Primary immunization with rBCG vectors elicits detectable SIV Gag-specific immune responses. (A) Monkeys in the groups immunized with mutant rBCG-SIVgag developed measurable (>0.05%) peak p11C epitope-specific tetramer responses around weeks 2 to 3 after priming immunization (i.e., 1 NHP in AF25-pSL10 group, 1 in J13-pSL10, and 4 in J13-pSL7; in comparison, there were 4 NHP with strong responses in the rDNA group after 3 immunizations).
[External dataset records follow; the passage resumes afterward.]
Lemma replies_agree retention last l st s :
  represents retention last st s -> disciplined retention last l s ->
  (replies (perform retention) l st).1 = (replies (perform_reference retention) l s).1 /\
  represents retention (end_time last l) (replies (perform retention) l st).2 (replies (perform_reference retention) l s).2.
Proof.
  revert last st s. induction l as [|c l IH]; intros last st s Hr Hd; [done|].
  destruct Hd as (Hl & Hc & Hd). cbn [replies end_time]. destruct c as [now x client|now x client]; cbn [call_time] in *.
  - pose proof (arrives_agrees retention last now x client st s Hr Hl) as Hs. cbn [perform perform_reference] in *.
    destruct (is_retransmission retention now x client st) as [b st'].
    destruct (Reference.is_retransmission retention now x client s) as [b' s']. destruct Hs as [-> Hr'].
    destruct (IH now st' s' Hr' Hd) as [IH1 IH2].
    destruct (replies (perform retention) l st'), (replies (perform_reference retention) l s'). cbn in *. by rewrite IH1.
  - pose proof (completes_agrees retention last now x client st s Hr Hl Hc) as Hs. cbn [perform perform_reference] in *.
    destruct (IH now _ _ Hs Hd) as [IH1 IH2].
    destruct (replies (perform retention) l _), (replies (perform_reference retention) l _). cbn in *. by rewrite IH1.
Qed.

Lemma represents_new retention last : represents retention last new ∅.
Proof.
  split; [split|]; cbn [new transactions completed_order]; try done; try constructor.
Qed.

(** C25: the tracker of the demo server detects retransmissions exactly. For any
    sequence of calls in clock order in which only requests that were let through
    complete, the nested map with its expiry queue answers every call as the
    reference does, where a transaction is remembered from its arrival until the
    retention period after its completion. What it keeps is bounded by that: no
    client without transactions stays in the map, and once the next request has
    arrived no completion older than the retention period is left. *)
Theorem tracker_refines retention start l :
  disciplined retention start l ∅ ->
  let st := (replies (perform retention) l new).2 in
  (replies (perform retention) l new).1 = (replies (perform_reference retention) l ∅).1 /\
  (forall client inner, transactions st !! client = Some inner -> inner <> ∅) /\
  forall now x client c y a, end_time start l <= now ->
    entry (transactions (is_retransmission retention now x client st).2) c y = Some (Completed a) -> now - a < retention.
Proof.
  intros Hd st. destruct (replies_agree retention start l new ∅ (represents_new _ _) Hd) as [H1 H2]. split_and!; [done| |].
  - apply (qd_tidy _ _ _ (rp_queued _ _ _ _ H2)).
  - intros now x client c y a Hn. by eapply arrival_leaves_recent.
Qed.

Definition toy_calls : list call :=
  [Arrives 0 7 "a"; Arrives 1 7 "a"; Completes 2 7 "a"; Arrives 3 7 "b"; Arrives 5 7 "a"; Arrives 70 7 "a"].

Lemma tracker_refines_witness :
  (replies (perform 60) toy_calls new).1 = (replies (perform_reference 60) toy_calls ∅).1 /\
  (replies (perform 60) toy_calls new).1 = [Some false; Some true; None; Some false; Some true; Some false].
Proof.
  split; [|by vm_compute]. apply (tracker_refines 60 0 toy_calls). unfold toy_calls. cbn [disciplined call_time].
  split_and!; try lia; try done.
Defined.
Kruskal-Wallis test (week 2 postprime), P = 0.003; Dunn's multiple-comparison posttest (significant differences), P = 0.03 (BCG Wt versus J13-pSL7) and P = 0.02 (BCG-pSL10 versus J13-pSL7); Mann-Whitney test, P = 0.008 (BCG-pSL7 versus J13-pSL7). (B) Following priming immunization with parental BCG-pSL7-SIVgag or mutant rBCG constructs, NHP developed robust IFN-γ ELISpot responses upon SIV Gag peptide pool stimulation that were similar to the magnitude of immune responses generated after 3 rDNA vaccinations. IFN-γ ELISpot responses were low or undetectable after immunization with BCG-pSL10 or BCG Wt (total n = 35 [n = 5 in each group]). Kruskal-Wallis test (week 4 postprime), P = 0.003; Dunn's multiple-comparison test (significant differences), P = 0.03 (BCG Wt versus J13-pSL10), P = 0.02 (BCG Wt versus BCG-pSL7), and P = 0.02 (BCG Wt versus J13-pSL7). Arrows indicate immunization time points. Lines connect responses from individual animals over the time course of the study.